2005 平成17年7月5日(火)

平成6023日目

平成17年7月5日(火)

2005/07/05

【郵政民営化法案】衆院通過、自民党51人が造反

Embed from Getty Images

今国会最大の焦点である郵政民営化関連法案は5日午後、衆院本会議で採決が行われ、自民党から51人の造反者を出しながらも、自民、公明両党の賛成多数で可決、参院に送付された。賛成233、反対228で、わずか5票差だった。政府と与党執行部は、8月13日までの会期内に法案を成立させたい考え。だが、参院は衆院よりも少ない18人の反対で否決される計算で、反対派の抵抗が根強く、審議や採決は緊迫化しそうだ。

衆院本会議での採決では、自民党から綿貫民輔前衆院議長や亀井静香元政調会長ら37人が反対票を投じ、古賀誠元幹事長ら14人が退席・欠席で棄権し、造反者数は計51人に上った。

自民党執行部は採決直前まで、党議拘束に反し造反した場合は、選挙で公認しないなど厳しい処分で臨む方針を示し反対派への説得工作を行い、辛うじて可決できる数まで押さえ込んだ。政府や党の役職者を除く造反者全体の処分については、直ちに厳しい処分を行えば参院の反対派を刺激しかねないと判断し、処分決定は参院での法案採決後に先送りする方針だ。

一方、政府は法案可決後に首相官邸で臨時閣議を開き、反対票を投じた衛藤晟一厚生労働、滝実法務両副大臣、森岡正宏厚労、能勢和子環境両政務官の計4人の罷免を決定した。

党執行部の切り崩し工作に対抗し続けた反対派は、5日も会合を開いて結束を呼びかけ、党執行部の予想を超える造反者を集めた。
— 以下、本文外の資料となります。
(** * Sourcegraph MCP server: session registry, tool handlers, query translation

    A shallow embedding of the parts of the TypeScript/JavaScript sources that
    carry observable state or build query strings:

    - [http-server.ts]: the [connections] map and the [/sse] and [/messages]
      handlers;
    - [mcp-server.js] and [test-tools.ts]: the tool handlers registered by
      [createServer];
    - [services/natural-language.ts], [services/llm.ts] and
      [utils/formatter.ts]: the natural-language translation path.

    JavaScript strings are modelled as [string] (8-bit code units), thrown
    values as [JsError] records, and effectful code in a state monad whose
    state survives a [throw], as it does in JavaScript. *)

From Stdlib Require Import String Ascii List Bool Arith Lia DecimalString.
Import ListNotations.
Local Open Scope list_scope.
Local Open Scope string_scope.

(* ===================================================================== *)
(** ** Thrown values and effectful computations *)
(* ===================================================================== *)

(** An [Error] object; only [error.message] is ever inspected. *)
Record JsError : Type := mkError { message : string }.

(** What an [async] function settles to. *)
Inductive Outcome (A : Type) : Type :=
| Returned (a : A)
| Thrown (e : JsError).
Arguments Returned {A} a.
Arguments Thrown {A} e.

(** A computation over a mutable store [S].  A throw leaves the store as it
    was at the point of the throw: nothing is rolled back. *)
Definition Eff (S A : Type) : Type := S -> Outcome A * S.

Definition ret {S A} (a : A) : Eff S A := fun s => (Returned a, s).

Definition bind {S A B} (c : Eff S A) (k : A -> Eff S B) : Eff S B :=
  fun s =>
    match c s with
    | (Returned a, s') => k a s'
    | (Thrown e, s') => (Thrown e, s')
    end.

Definition throw {S A} (e : JsError) : Eff S A := fun s => (Thrown e, s).

(** [try { body } catch (error) { handler }] *)
Definition try_catch {S A} (body : Eff S A) (handler : JsError -> Eff S A)
  : Eff S A :=
  fun s =>
    match body s with
    | (Returned a, s') => (Returned a, s')
    | (Thrown e, s') => handler e s'
    end.

Definition get_store {S} : Eff S S := fun s => (Returned s, s).
Definition modify {S} (f : S -> S) : Eff S unit := fun s => (Returned tt, f s).

(** Lifting an already settled outcome (the result of an external call). *)
Definition settle {S A} (o : Outcome A) : Eff S A := fun s => (o, s).

(** [c] settles to a value satisfying [P], from every store. *)
Definition total {S A} (P : A -> Prop) (c : Eff S A) : Prop :=
  forall s, exists a, fst (c s) = Returned a /\ P a.

(** Whenever [c] returns rather than throws, the value satisfies [P]. *)
Definition partial {S A} (P : A -> Prop) (c : Eff S A) : Prop :=
  forall s a, fst (c s) = Returned a -> P a.

Declare Scope eff_scope.
Delimit Scope eff_scope with eff.
Notation "x <- c ;; k" := (bind c (fun x => k))
  (at level 61, c at next level, right associativity) : eff_scope.
Notation "c ;;; k" := (bind c (fun _ => k))
  (at level 61, right associativity) : eff_scope.

(** JavaScript truthiness of a possibly-undefined string. *)
Definition truthy (s : option string) : bool :=
  match s with
  | None => false
  | Some v => negb (v =? "")
  end.

(** [a || b] on possibly-undefined strings. *)
Definition js_or (a b : option string) : option string :=
  if truthy a then a else b.

(** [error.message || 'Unknown error'] *)
Definition message_or (e : JsError) (dflt : string) : string :=
  if message e =? "" then dflt else message e.

(* ===================================================================== *)
(** ** A JavaScript [Map] keyed by strings *)
(* ===================================================================== *)

(** A [Map] iterates in insertion order, so it is an association list.
    [set] on a key already present replaces the value in place and keeps the
    entry's position; on a fresh key it appends. *)
Module JsMap.
Section WithValues.
Context {V : Type}.

Definition t : Type := list (string * V).

Definition empty : t := [].

Fixpoint get (k : string) (m : t) : option V :=
  match m with
  | [] => None
  | (k', v) :: m' => if k' =? k then Some v else get k m'
  end.

Definition has (k : string) (m : t) : bool :=
  match get k m with Some _ => true | None => false end.

Fixpoint set (k : string) (v : V) (m : t) : t :=
  match m with
  | [] => [(k, v)]
  | (k', v') :: m' =>
      if k' =? k then (k, v) :: m' else (k', v') :: set k v m'
  end.

Fixpoint delete (k : string) (m : t) : t :=
  match m with
  | [] => []
  | (k', v') :: m' =>
      if k' =? k then delete k m' else (k', v') :: delete k m'
  end.

Definition size (m : t) : nat := length m.

(** [m.values().next().value] *)
Definition first_value (m : t) : option V :=
  match m with
  | [] => None
  | (_, v) :: _ => Some v
  end.

Definition keys (m : t) : list string := map fst m.
Definition values (m : t) : list V := map snd m.

End WithValues.
Arguments t V : clear implicits.
End JsMap.

(* ===================================================================== *)
(** ** JavaScript strings and regular expressions *)
(* ===================================================================== *)

(** The fragment of [String.prototype] and [RegExp] that the sources use,
    with the matching order of a backtracking engine: alternatives are tried
    left to right, quantifiers are greedy, and the leftmost match wins.
    Strings are processed as lists of 8-bit code units. *)
Module Js.

Definition chars : Type := list ascii.

Definition of_string (s : string) : chars := list_ascii_of_string s.
Definition to_string (l : chars) : string := string_of_list_ascii l.

(** The line feed and the double-quote character, as one-character strings. *)
Definition nl : string := String (ascii_of_nat 10) EmptyString.
Definition dq : string := String (ascii_of_nat 34) EmptyString.

(** [s.includes(needle)] *)
Fixpoint includes_from (needle : string) (s : string) : bool :=
  if String.prefix needle s then true
  else match s with
       | EmptyString => false
       | String _ s' => includes_from needle s'
       end.

Definition includes (s needle : string) : bool := includes_from needle s.

(** Number of positions of [s] at which [needle] starts. *)
Fixpoint occurrences (needle : string) (s : string) : nat :=
  (if String.prefix needle s then 1 else 0) +
  match s with
  | EmptyString => 0
  | String _ s' => occurrences needle s'
  end.

Definition code (c : ascii) : nat := nat_of_ascii c.

Definition between (lo hi : nat) (c : ascii) : bool :=
  (lo <=? code c)%nat && (code c <=? hi)%nat.

Definition is_digit (c : ascii) : bool := between 48 57 c.
Definition is_upper (c : ascii) : bool := between 65 90 c.
Definition is_lower (c : ascii) : bool := between 97 122 c.

(** [\w] *)
Definition is_word (c : ascii) : bool :=
  is_digit c || is_upper c || is_lower c || (code c =? 95)%nat.

(** [\s] on 8-bit code units: tab, line feed, vertical tab, form feed,
    carriage return, space and the no-break space U+00A0.  The other
    members of the class (U+1680, U+2000 to U+200A, U+2028, U+2029, U+202F,
    U+205F, U+3000, U+FEFF) are code units above 255. *)
Definition is_space (c : ascii) : bool :=
  between 9 13 c || (code c =? 32)%nat || (code c =? 160)%nat.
与党は法案の参院送付を受け、今週中に参院に特別委員会を設置し、来週から審議に入りたい考えだが、反対派の動向は参院審議の行方に影響を与えそうだ。

野党は、民主党が竹中平蔵郵政民営化担当相らの不信任決議案を提出することも検討したが、自民党議員の造反の状況を見極めるとして、閣僚らの不信任案の提出は見送り法案採決にかけた。野党各党は今後も法案に反対していく方針。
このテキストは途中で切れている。